Photo d'identité d'Arthur Poitevin


Arthur Poitevin est un compositeur et musicien aveugle, résistant français et déporté. Il est né le 6 décembre 1917 à Port-en-Bessin-Huppain, Calvados, et décédé à Port-en-Bessin le 7 juin 1951, à l'âge de 34 ans. [1]

Enfance et éducation[modifier | modifier le code]

Né dans une famille de pêcheurs de Port-en-Bessin et quatrième d'une fraterie de cinq enfants, Arthur perd précocement la vue jusqu'à l'âge de 3 ans suite à un glaucome.

Il suit une formation musicale adaptée pour jeunes aveugles à l'Institut des Jeunes Aveugles de Clermont-Ferrand à partir d'octobre 1925, son talent musical repéré par Luise Boutroux, épouse de Pierre Villey, docteur ès lettres, professeur à l'université de Caen alors secrétaire général de l'Association Valentin Haüy.

Arthur rejoint ensuite le Conservatoire de Clermont-Ferrand où il obtient le Premier Prix de violon ainsi que le Second prix de piano.

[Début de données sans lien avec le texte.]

(** Attempt [j] was rejected with an error other than invalid-argument. *)
Definition retriable (analyzer : nat → AnalyzerClient.outcome) (j : nat) : Prop :=
  ∃ e, analyzer j = AnalyzerClient.Reject e
       ∧ AnalyzerClient.is_code Err.INVALID_ARGUMENT e = false.

(** Every attempt from [a] up to, and excluding, [k] was so rejected. *)
Definition retriable_from (analyzer : nat → AnalyzerClient.outcome) (a k : nat) : Prop :=
  ∀ j, (a ≤ j < k)%nat → retriable analyzer j.

End Retry.

(** ** Rate limiter: reading a bucket ([getStatus]) *)

Module RateLimiterStatus.

(** The record [getStatus] returns.  A number that is [undefined] or
    [NaN] is [None]. *)
Record status : Type := mk {
  type : string;
  identifier : string;
  limit : option Z;
  current : option Z;
  remaining : option Z;
  reset : option Z;
  resetIn : option Z;
  window : option Z }.

(** What [this.limits[type]] evaluates to. *)
Inductive slot : Type :=
| Own (l : Config.limit)     (* one of the three tiers *)
| Inherited                  (* a property of [Object.prototype] *)
| Missing.                   (* [undefined] *)

Definition object_prototype : list string :=
  ["constructor"; "__proto__"; "hasOwnProperty"; "isPrototypeOf";
   "propertyIsEnumerable"; "toLocaleString"; "toString"; "valueOf";
   "__defineGetter__"; "__defineSetter__"; "__lookupGetter__"; "__lookupSetter__"].

Section status.
Variable cfg : Config.t.
Variable clock : Clock.

(** [this.limits] has the own properties [global], [ip] and [apiKey]. *)
Definition limits (type : string) : slot :=
  if String.eqb type "global" then Own (Config.globalLimit cfg)
  else if String.eqb type "ip" then Own (Config.ipLimit cfg)
  else if String.eqb type "apiKey" then Own (Config.apiKeyLimit cfg)
  else if existsb (String.eqb type) object_prototype then Inherited
  else Missing.

(** [currentValue ? parseInt(currentValue, 10) : 0] *)
Definition count_of (currentValue : option string) : option Z :=
  match currentValue with
  | Some s =>
      if String.eqb s "" then Some 0
      else
        match AuditLogger.parseInt10 s with
        | JS.Num q => Some (Qfloor q)
        | _ => None
        end
  | None => Some 0
  end.

(** [getStatus(type, identifier)].  For a name inherited from
    [Object.prototype] the limit has neither [max] nor [window], and
    every number derived from them is [undefined] or [NaN]. *)
Definition getStatus (type identifier : string) : M status :=
  match limits type with
  | Missing => World.throw (Err.plain ("Invalid rate limit type: " +:+ type))
  | Own limit =>
      now_ms ← Date_now clock;
      let now := now_ms / 1000 in
      let ws := RateLimiter.windowStart now (Config.window limit) in
      let key := RateLimiter.bucket_key type identifier ws in
      currentValue ← RedisClient.get key;
      let currentCount := count_of currentValue in
      let reset := ws + Config.window limit in
      mret (mk type identifier (Some (Config.max limit)) currentCount
              ((fun c => Z.max 0 (Config.max limit - c)) <$> currentCount)
              (Some reset) (Some (reset - now)) (Some (Config.window limit)))
  | Inherited =>
      _ ← Date_now clock;
      currentValue ←
        RedisClient.get ("rate_limit:" +:+ type +:+ ":" +:+ identifier +:+ ":NaN");
      mret (mk type identifier None (count_of currentValue) None None None None)
  end.

End status.

End RateLimiterStatus.

(** ** Handlers of the admin routes *)

Module Admin.

(** The validated query string of [GET /admin/audit-logs]; the two
    times are the instants their strings denote. *)
Record logs_query : Type := mkQuery {
  start_time : option Z;
  end_time : option Z;
  client_ip_hash : option string;
  is_blocked : option bool;
  response_status : option Z;
  limit : option Z;
  offset : option Z }.

(** What a handler returns. *)
Inductive body : Type :=
| LogsBody (logs : list Sql.audit_log) (count limit offset : Z)
| FailureBody (type message : string).

(** The [filters] the handler builds from the query. *)
Definition filters_of (q : logs_query) : PgClient.filters := {|
  PgClient.f_start_time := start_time q;
  PgClient.f_end_time := end_time q;
  PgClient.f_client_ip_hash := PgClient.str_or_null (client_ip_hash q);
  PgClient.f_is_blocked := is_blocked q;
  PgClient.f_response_status := PgClient.num_or_null (response_status q);
  PgClient.f_limit := Some (default 100 (PgClient.num_or_null (limit q)));
  PgClient.f_offset := Some (default 0 (PgClient.num_or_null (offset q))) |}.

(** [GET /admin/audit-logs]: the status code and the body. *)
Definition auditLogs (q : logs_query) : M (Z * body) :=
  let filters := filters_of q in
  World.try_catch
    (logs ← PgClient.queryAuditLogs filters;
     mret (200, LogsBody logs (Z.of_nat (length logs))
                  (default 100 (PgClient.f_limit filters))
                  (default 0 (PgClient.f_offset filters))))
    (fun _ => mret (500, FailureBody "DatabaseError" "Failed to query audit logs")).

End Admin.

(** ** Consecutive checks of one bucket *)

Module Window.

Section burst.
Variable clock : Clock.
Variables (type identifier : string) (lim : Config.limit).

(** [n] checks of the same bucket, one after the other, and what they
    decide. *)
Fixpoint burst (n : nat) : M (list RateLimiter.decision) :=
  match n with
  | O => mret []
  | S n' =>
      d ← RateLimiter._checkBucket clock type identifier lim;
      ds ← burst n';
      mret (d :: ds)
  end.

End burst.

End Window.
(** * A limit order book with lazy best-price discovery

    Shallow embedding of [OrderBook] (src/one.py) and the proofs of its
    specification.

    Representation choices.
    - Prices are exact rationals ([Qc]); quantities are integers ([Z]).
    - [time.time()] is an input of [add_order]: the clock reading is passed
      in as [now].
    - [Order] objects are shared by reference between the id-map
      [self.orders] and the per-price lists.  The id-map is the object
      store; the per-price lists hold the ids as references into it.
    - [defaultdict(list)] is a [gmap] together with [dd_get], which creates
      the key on a read of an absent key, as [defaultdict.__getitem__] does.
    - [heapq] is modelled by its contract: the heap is kept as a list sorted
      by the tuple order, [heap[0]] is its head and [heappop] drops the head.
      The order on (price, timestamp, id) tuples is total, so [heap[0]] and
      the results of successive pops depend on the multiset of pushed tuples
      only.
    - A raised exception ([ValueError] from [list.remove]) is [None]. *)

From Stdlib Require Import ZArith QArith Qcanon Sorted.
From stdpp Require Import gmap strings list fin_maps.

Open Scope Z_scope.

(** ** Data model *)

Record Order := mkOrder {
  order_id : string;
  side : string;          (* 'buy'; every other value is treated as sell *)
  price : Qc;
  quantity : Z;
  timestamp : Z
}.

(** A heap tuple [(key, timestamp, order_id)]; the key is [-price] on the
    buy heap and [price] on the sell heap. *)
Record Entry := mkEntry {
  e_key : Qc;
  e_ts : Z;
  e_id : string
}.

Record Trade := mkTrade {
  buy_order_id : string;
  sell_order_id : string;
  t_price : Qc;
  t_quantity : Z
}.

Record OrderBook := mkBook {
  buy_orders : list Entry;
  sell_orders : list Entry;
  orders : gmap string Order;
  price_levels_buy : gmap Qc (list string);
  price_levels_sell : gmap Qc (list string)
}.

Definition empty_book : OrderBook := mkBook [] [] ∅ ∅ ∅.

(** The two symmetric branches of every method differ in the pair of
    structures they touch and in the sign of the heap key. *)
Inductive Side := Buy | Sell.

Global Instance Side_eq_dec : EqDecision Side.
Proof. solve_decision. Defined.

Definition side_of (s : string) : Side :=
  if String.eqb s "buy" then Buy else Sell.

Definition levels (sd : Side) (b : OrderBook) : gmap Qc (list string) :=
  match sd with Buy => price_levels_buy b | Sell => price_levels_sell b end.

Definition heap (sd : Side) (b : OrderBook) : list Entry :=
  match sd with Buy => buy_orders b | Sell => sell_orders b end.

Definition set_levels (sd : Side) (L : gmap Qc (list string)) (b : OrderBook)
  : OrderBook :=
  match sd with
  | Buy => mkBook (buy_orders b) (sell_orders b) (orders b) L (price_levels_sell b)
  | Sell => mkBook (buy_orders b) (sell_orders b) (orders b) (price_levels_buy b) L
  end.

Definition set_heap (sd : Side) (h : list Entry) (b : OrderBook) : OrderBook :=
  match sd with
  | Buy => mkBook h (sell_orders b) (orders b) (price_levels_buy b) (price_levels_sell b)
  | Sell => mkBook (buy_orders b) h (orders b) (price_levels_buy b) (price_levels_sell b)
  end.

Definition set_orders (os : gmap string Order) (b : OrderBook) : OrderBook :=
  mkBook (buy_orders b) (sell_orders b) os (price_levels_buy b) (price_levels_sell b).

Definition heap_key (sd : Side) (p : Qc) : Qc :=
  match sd with Buy => (- p)%Qc | Sell => p end.

(** ** Python primitives *)

Definition Qc_ltb (a b : Qc) : bool :=
  match (a ?= b)%Qc with Lt => true | _ => false end.

(** Tuple comparison [a < b], lexicographic. *)
Definition entry_lt (a b : Entry) : bool :=
  match (e_key a ?= e_key b)%Qc with
  | Lt => true
  | Gt => false
  | Eq =>
    match (e_ts a ?= e_ts b)%Z with
    | Lt => true
    | Gt => false
    | Eq => String.ltb (e_id a) (e_id b)
    end
  end.

(** [heapq.heappush]. *)
Fixpoint heappush (h : list Entry) (e : Entry) : list Entry :=
  match h with
  | [] => [e]
  | x :: h' => if entry_lt e x then e :: h else x :: heappush h' e
  end.

(** The list stored under [p], or the empty list. *)
Definition bucket (L : gmap Qc (list string)) (p : Qc) : list string :=
  default [] (L !! p).

(** [d[p]] on a [defaultdict(list)]: an absent key is created. *)
Definition dd_get (L : gmap Qc (list string)) (p : Qc)
  : list string * gmap Qc (list string) :=
  match L !! p with
  | Some l => (l, L)
  | None => ([], <[p := []]> L)
  end.

(** [l.remove(x)]: the first occurrence is dropped; [ValueError] when there
    is none. *)
Fixpoint list_remove (x : string) (l : list string) : option (list string) :=
  match l with
  | [] => None
  | y :: l' => if decide (y = x) then Some l' else (y ::.) <$> list_remove x l'
  end.

(** [d[p].remove(id)] followed by [if not d[p]: del d[p]]. *)
Definition remove_from_level (L : gmap Qc (list string)) (p : Qc) (id : string)
  : option (gmap Qc (list string)) :=
  match list_remove id (bucket L p) with
  | None => None
  | Some [] => Some (delete p L)
  | Some l => Some (<[p := l]> L)
  end.

(** [d[p].append(id)]. *)
Definition append_to_level (L : gmap Qc (list string)) (p : Qc) (id : string)
  : gmap Qc (list string) :=
  <[p := bucket L p ++ [id]]> L.

Definition set_price (p : Qc) (o : Order) : Order :=
  mkOrder (order_id o) (side o) p (quantity o) (timestamp o).

Definition set_quantity (q : Z) (o : Order) : Order :=
  mkOrder (order_id o) (side o) (price o) q (timestamp o).

Definition sub_quantity (q : Z) (o : Order) : Order :=
  set_quantity (quantity o - q) o.

(** ** Operations *)

Definition add_order (now : Z) (id sd : string) (p : Qc) (q : Z) (b : OrderBook)
  : bool * OrderBook :=
  match orders b !! id with
  | Some _ => (false, b)
  | None =>
    let order := mkOrder id sd p q now in
    let s := side_of sd in
    let b1 := set_orders (<[id := order]> (orders b)) b in
    let b2 := set_heap s (heappush (heap s b1) (mkEntry (heap_key s p) now id)) b1 in
    (true, set_levels s (append_to_level (levels s b2) p id) b2)
  end.

Definition cancel_order (id : string) (b : OrderBook) : option (bool * OrderBook) :=
  match orders b !! id with
  | None => Some (false, b)
  | Some order =>
    let s := side_of (side order) in
    match remove_from_level (levels s b) (price order) id with
    | None => None
    | Some L => Some (true, set_orders (delete id (orders b)) (set_levels s L b))
    end
  end.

Carte de déporté résistant Arthur Poitevin

Ses études achevées, il devient professeur de musique dans l’enseignement catholique à Bayeux. Il s'engage également dans les Jeunesses Maritimes Chrétienne (JMC).

Photo et matricule de déporté au camp de concentration Natzeiller-Struthof Arthur Poitevin

Pianiste et violoniste, il occupe la fonction d'organiste à la Cathédrale de Bayeux. Il compose la musique et écrit les paroles de plusieurs chansons relatant ses origines, son amour de la musique ou des chants à teneur religieuse.

Résistance et déportation[modifier | modifier le code]

Après l'occupation par l'Allemagne nazie, il devient un membre actif de la Résistance (mouvement Libération-Nord de Basse Normandie[2]) dans un réseau fournissant des renseignements sur les positions allemandes le long de la côte normande. [3]

Arrêté par les nazis en septembre 1943, il est interné dans le camp de concentration de Natzweiler-Struthof en novembre 1943 après un transit par le commissariat de Bayeux, la prison de la Maladrerie à Caen puis la prison de Fresnes. Au Struthof, il porte le matricule 5967 5967. Son réseau a été infiltré par un agent de la Gestapo se faisant passer pour un Polonais cherchant à passer en Espagne.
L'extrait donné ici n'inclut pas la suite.